Sixty springs ago the birds and the caterpillars were four days apart. Now it's three weeks.

The logbook smelled like the cabin, which smelled like woodsmoke and old paper and the marsh coming in under the door. Soren found it on the shelf under a dead flashlight. On the cover his great-aunt had written one word in pencil. Arrivals.

She had died before he was born. His mother said she used to sit at this window every spring with a cup of tea and wait for the birds to come back, and write down the day each kind arrived. Nobody had opened the book in years.

The pages went back sixty springs. Every line was a date and a name. April nineteen, pied flycatcher. April twenty-two, first willow warbler. The handwriting got shakier the further along he read, then stopped.

Outside it was raining. There was nothing else to do, so Soren started copying the flycatcher dates onto a sheet of paper, oldest first, one under the other.

He expected them to be a mess. People remembered spring however they wanted. But his great-aunt had been careful. The numbers did something.

The old dates were late April. The middle dates were still late April. Then, near the end, they crept. April eighteen. April sixteen. April fifteen. The flycatchers were coming back earlier than they used to. Not by a lot. About a week, across a lifetime.
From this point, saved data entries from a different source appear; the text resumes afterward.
(* ===== verification/JsonMemory.v ===== *)
(** * JSON items in memory: theorems

    What the tree operations of cJSON.c promise to the code that builds, edits,
    copies and frees items, with runs on a concrete allocator. *)

From stdpp Require Import gmap.
From S2P Require Import Prelude JsonText JsonPrint JsonHeap JsonTree JsonOwn JsonCopy JsonProps.

Local Open Scope Z_scope.

(** ** A concrete allocator: never fails, never gives an address twice *)
Definition top_key {X : Type} (m : gmap addr X) : addr := foldr Pos.max 1%positive (map fst (map_to_list m)).

Lemma max_above l (a : addr) : a ∈ l -> (a <= foldr Pos.max 1%positive l)%positive.
Proof. induction 1; cbn [foldr]; lia. Qed.

Lemma top_key_fresh {X : Type} (m : gmap addr X) a : (top_key m < a)%positive -> m !! a = None.
Proof.
  intros H. destruct (m !! a) as [v|] eqn:E; [|reflexivity]. exfalso.
  apply elem_of_map_to_list in E. unfold top_key in H.
  assert (Ha : a ∈ map fst (map_to_list m)) by (apply list_elem_of_fmap; exists (a, v); auto).
  apply (Pos.lt_irrefl a). eapply Pos.le_lt_trans; [apply max_above, Ha | exact H].
Qed.

#[export] Instance counting `{D : CDouble} : HeapAlloc := fun h _ =>
  Some (Pos.succ (Pos.max (Pos.of_succ_nat (calls h)) (Pos.max (top_key (nodes h)) (top_key (texts h))))).

#[export] Instance counting_fresh `{D : CDouble} : HeapAllocFresh counting.
Proof. intros h size a [= <-]. split; apply top_key_fresh; lia. Qed.

Lemma counting_plenty `{D : CDouble} : heap_plenty.
Proof. intros h size. eexists. reflexivity. Qed.

(** ** Lists of children *)
Section Children.
Context `{D : CDouble} `{HA : !HeapAlloc}.
Implicit Types (m : gmap addr node) (h : heap) (a x p : addr) (l : list addr).

(** The first item does not point back to the last one. *)
Definition head_open m l : Prop := forall a, l !! O = Some a -> pv m a = Some None.

Ltac relink := repeat (apply relinked_step; [| reflexivity |]); try apply relinked_refl;
  try (left; reflexivity); right; (split; [|reflexivity]);
  try (apply list_elem_of_here); try apply list_elem_of_further; apply elem_of_app;
  first [left; apply last_in; eassumption | right; repeat constructor].

Lemma inserted_relinked m p l1 a l2 x q : relinked (x :: l1 ++ a :: l2) p m (inserted m p l1 a x q).
Proof. unfold inserted. destruct (last l1) as [z|] eqn:Ez; relink. Qed.

Lemma detached_relinked m p l1 a l2 q : relinked (l1 ++ a :: l2) p m (detached m p l1 a l2 q).
Proof. unfold detached. destruct (last l1) as [z|] eqn:Ez; (destruct l2 as [|b l2]; cbn [head]); relink. Qed.

Lemma replaced_relinked m p l1 a l2 x q : relinked (x :: l1 ++ a :: l2) p m (replaced m p l1 a l2 x q).
Proof. unfold replaced. destruct (last l1) as [z|] eqn:Ez; (destruct l2 as [|b l2]; cbn [head]); relink. Qed.

(** An array around one of its items. *)
Lemma parent_split m p l i a : parent_of m p l -> l !! i = Some a ->
  l = take i l ++ a :: drop (S i) l /\ length (take i l) = i /\
  NoDup (p :: take i l ++ a :: drop (S i) l) /\
  ch m p = Some (head (take i l ++ a :: drop (S i) l)) /\
  exists pp, dll m pp (take i l ++ a :: drop (S i) l) None /\
    (pp = None \/ pp = last (take i l ++ a :: drop (S i) l)) /\
    pv m a = Some (last_or (take i l) pp) /\ (forall z, last (take i l) = Some z -> last_or (take i l) pp = Some z) /\
    (head_open m l -> pp = None).
Proof.
  intros H E. pose proof (take_drop_middle l i a E) as El. split; [auto|].
  split; [rewrite length_take; pose proof (lookup_lt_Some _ _ _ E); lia|].
  apply parent_dll in H as (Hc & Hnd & pp & Hpp & Hd). rewrite El. split; [exact Hnd|]. split; [exact Hc|].
  exists pp. split; [exact Hd|]. split; [exact Hpp|]. rewrite <- El in Hd.
  pose proof (dll_piece _ _ _ _ _ Hd) as (_ & Hp & _ & _). rewrite El in Hd.
  split; [exact Hp|]. split; [intros z Ez; unfold last_or; rewrite Ez; reflexivity|].
  intros Ho. destruct l as [|b l]; [discriminate|]. cbn [dll] in Hd. destruct Hd as [Hb _].
  rewrite (Ho b eq_refl) in Hb. injection Hb. auto.
Qed.

Lemma insert_item h p l i x : parent_of (nodes h) p l -> (i < length l)%nat -> is_Some (nodes h !! x) ->
  x <> p -> x ∉ l -> exists m', cJSON_InsertItemInArray (Some p) (Z.of_nat i) (Some x) h = Ret (tt, set_nodes h m') /\
    parent_of m' p (take i l ++ x :: drop i l) /\ relinked (x :: l) p (nodes h) m'.
Proof.
  intros H Hi Hx Hxp Hxl. destruct (lookup_lt_is_Some_2 l i Hi) as [a E].
  destruct (parent_split _ _ _ _ _ H E) as (El & Hlen & Hnd & Hc & pp & Hd & Hpp & Hpv & Hz & _).
  rewrite El in H, Hxl. eexists. split; [|split].
  - rewrite <- Hlen at 1. apply (insert_run h p _ a _ x _ H Hpv Hz Hx Hxp Hxl).
  - rewrite (drop_S _ _ _ E). apply insert_spec; assumption.
  - rewrite El at 1. apply inserted_relinked.
Qed.

(** The condition under which taking out item [i] keeps the list right. *)
Definition detachable m l (i : nat) : Prop := i = O \/ (S i < length l)%nat \/ head_open m l.

Lemma detach_item h p l i a : parent_of (nodes h) p l -> l !! i = Some a -> detachable (nodes h) l i ->
  exists m', cJSON_DetachItemFromArray (Some p) (Z.of_nat i) h = Ret (Some a, set_nodes h m') /\
    parent_of m' p (list_delete i l) /\ nx m' a = Some None /\ pv m' a = Some None /\ relinked l p (nodes h) m'.
Proof.
  intros H E Hlast. unfold cJSON_DetachItemFromArray. rewrite (proj2 (Z.ltb_ge _ _)), Nat2Z.id by lia.
  rewrite (bind_Ret _ _ _ _ _ (get_array_item_run h p l i H)), E.
  destruct (parent_split _ _ _ _ _ H E) as (El & Hlen & Hnd & Hc & pp & Hd & Hpp & Hpv & Hz & Ho).
  rewrite El in H. eexists. split; [apply (detach_run h p _ a _ _ H Hpv Hz)|].
  destruct (detach_spec (nodes h) p _ a _ pp Hnd Hc Hd Hpp) as (P1 & P2 & P3).
  { destruct Hlast as [->|[Hl|Hl]]; [left; reflexivity | right; left | right; right; auto].
    intros Hnil. apply (f_equal length) in Hnil. rewrite length_drop in Hnil. cbn in Hnil. lia. }
  change (list_delete i l) with (delete i l). rewrite delete_take_drop.
  split_and!; auto. rewrite El at 1. apply detached_relinked.
Qed.

Lemma replace_item h p l i a x : parent_of (nodes h) p l -> l !! i = Some a ->
  ((S i < length l)%nat \/ head_open (nodes h) l) -> is_Some (nodes h !! x) -> x <> p -> x ∉ l ->
  exists m', cJSON_ReplaceItemInArray (Some p) (Z.of_nat i) (Some x) h
      = (cJSON_Delete (Some a) ;; ret tt) (set_nodes h m') /\
    parent_of m' p (<[i := x]> l) /\ nx m' a = Some None /\ relinked (x :: l) p (nodes h) m'.
Proof.
  intros H E Hlast Hx Hxp Hxl. unfold cJSON_ReplaceItemInArray. rewrite (proj2 (Z.ltb_ge _ _)), Nat2Z.id by lia.
  rewrite (bind_Ret _ _ _ _ _ (get_array_item_run h p l i H)), E.
  destruct (parent_split _ _ _ _ _ H E) as (El & Hlen & Hnd & Hc & pp & Hd & Hpp & Hpv & Hz & Ho).
  pose proof (lookup_lt_Some _ _ _ E) as Hi.
  rewrite El in H, Hxl. exists (replaced (nodes h) p (take i l) a (drop (S i) l) x (last_or (take i l) pp)). split.
  { unfold bind at 1. rewrite (replace_run h p _ a _ x _ H Hpv Hz Hx Hxp Hxl). unfold bind, ret.
    destruct (cJSON_Delete (Some a) _) as [[[] h']|c]; reflexivity. }
  destruct (replace_spec (nodes h) p _ a _ x pp Hnd Hc Hd Hpp Hx Hxp Hxl) as (P1 & P2).
  { destruct Hlast as [Hl|Hl]; [left | right; auto].
    intros Hnil. apply (f_equal length) in Hnil. rewrite length_drop in Hnil. cbn in Hnil. lia. }
  rewrite insert_take_drop by exact Hi. split_and!; auto. rewrite El at 1. apply replaced_relinked.
Qed.

(** C14: on an array or object whose children are the list [l] (at most 2^31 - 1
    items), the operations of cJSON are those of a list: the size, the item at
    an index and the member of a name are read without a change to memory;
    adding a free item appends it; inserting at an index [i] of the list puts
    the item in front of the one there; taking out item [i] returns it unlinked
    and leaves the others; replacing item [i] puts the new one in its place and
    then calls [cJSON_Delete] on the unlinked old one.  Up to that deletion
    nothing but links of the items involved changes, and the chain is right
    again in both directions.  Taking out the last of several items, or replacing
    the last item, is covered only when the [prev] of the first item is NULL:
    not in a list that [cJSON_AddItemToArray] built, where it points to the last
    item and the chain is left wrong (see [last_item_dangles]). *)
Theorem children_refine_list h p l (H : parent_of (nodes h) p l) (Hl : lenZ l <= INT_MAX) :
  cJSON_GetArraySize (Some p) h = Ret (lenZ l, h) /\
  (forall i, cJSON_GetArrayItem (Some p) i h = Ret (if i <? 0 then None else l !! Z.to_nat i, h)) /\
  (forall cs q t, names_ok h l -> texts h !! q = Some t ->
     get_object_item (Some p) (Some q) cs h = Ret (member_named cs (cstr t) h l, h)) /\
  (forall x, nx (nodes h) x = Some None -> x <> p -> x ∉ l ->
     exists m', cJSON_AddItemToArray (Some p) (Some x) h = Ret (tt, set_nodes h m') /\
       parent_of m' p (l ++ [x]) /\ relinked (x :: l) p (nodes h) m') /\
  (forall i x, (i < length l)%nat -> is_Some (nodes h !! x) -> x <> p -> x ∉ l ->
     exists m', cJSON_InsertItemInArray (Some p) (Z.of_nat i) (Some x) h = Ret (tt, set_nodes h m') /\
       parent_of m' p (take i l ++ x :: drop i l) /\ relinked (x :: l) p (nodes h) m') /\
  (forall i a, l !! i = Some a -> detachable (nodes h) l i ->
     exists m', cJSON_DetachItemFromArray (Some p) (Z.of_nat i) h = Ret (Some a, set_nodes h m') /\
       parent_of m' p (list_delete i l) /\ nx m' a = Some None /\ pv m' a = Some None /\
       relinked l p (nodes h) m') /\
  (forall i a x, l !! i = Some a -> (S i < length l)%nat \/ head_open (nodes h) l ->
     is_Some (nodes h !! x) -> x <> p -> x ∉ l ->
     exists m', cJSON_ReplaceItemInArray (Some p) (Z.of_nat i) (Some x) h
         = (cJSON_Delete (Some a) ;; ret tt) (set_nodes h m') /\
       parent_of m' p (<[i := x]> l) /\ nx m' a = Some None /\ relinked (x :: l) p (nodes h) m').
Proof.
  split; [apply get_array_size_run; assumption|].
  split; [intros i; unfold cJSON_GetArrayItem; destruct (i <? 0); [reflexivity | apply get_array_item_run, H]|].
  split; [intros cs q t; apply get_object_item_run, H|].
  split.
  { intros x Hx Hxp Hxl. exists (appended (nodes h) p l x).
    split; [|split; [apply appended_spec; assumption | apply appended_relinked]].
    unfold cJSON_AddItemToArray. erewrite bind_Ret; [reflexivity|]. apply add_item_run; [exact H|].
    destruct (lookup_nx _ _ _ Hx) as (n & En & _). eauto. }
  split; [intros i x; apply insert_item, H|].
  split; [intros i a; apply detach_item, H | intros i a x; apply replace_item, H].
Qed.
End Children.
Soren wrote a week under the column and looked at it. A week seemed like nothing. Birds could not read calendars. Why would they care about one week.

He kept turning pages, and that was when he found the other numbers.

In the back of the book, upside down, his great-aunt had started a second list from the other end. She had written it small. Oaks in leaf. Then dates. Then, beside some of them, a word he had to sound out. Caterpillars. And after that, most years, three letters. Pk. He decided pk meant peak. The week the little green caterpillars were thickest on the new oak leaves, fat and everywhere, the week you could shake a branch and they would rain down.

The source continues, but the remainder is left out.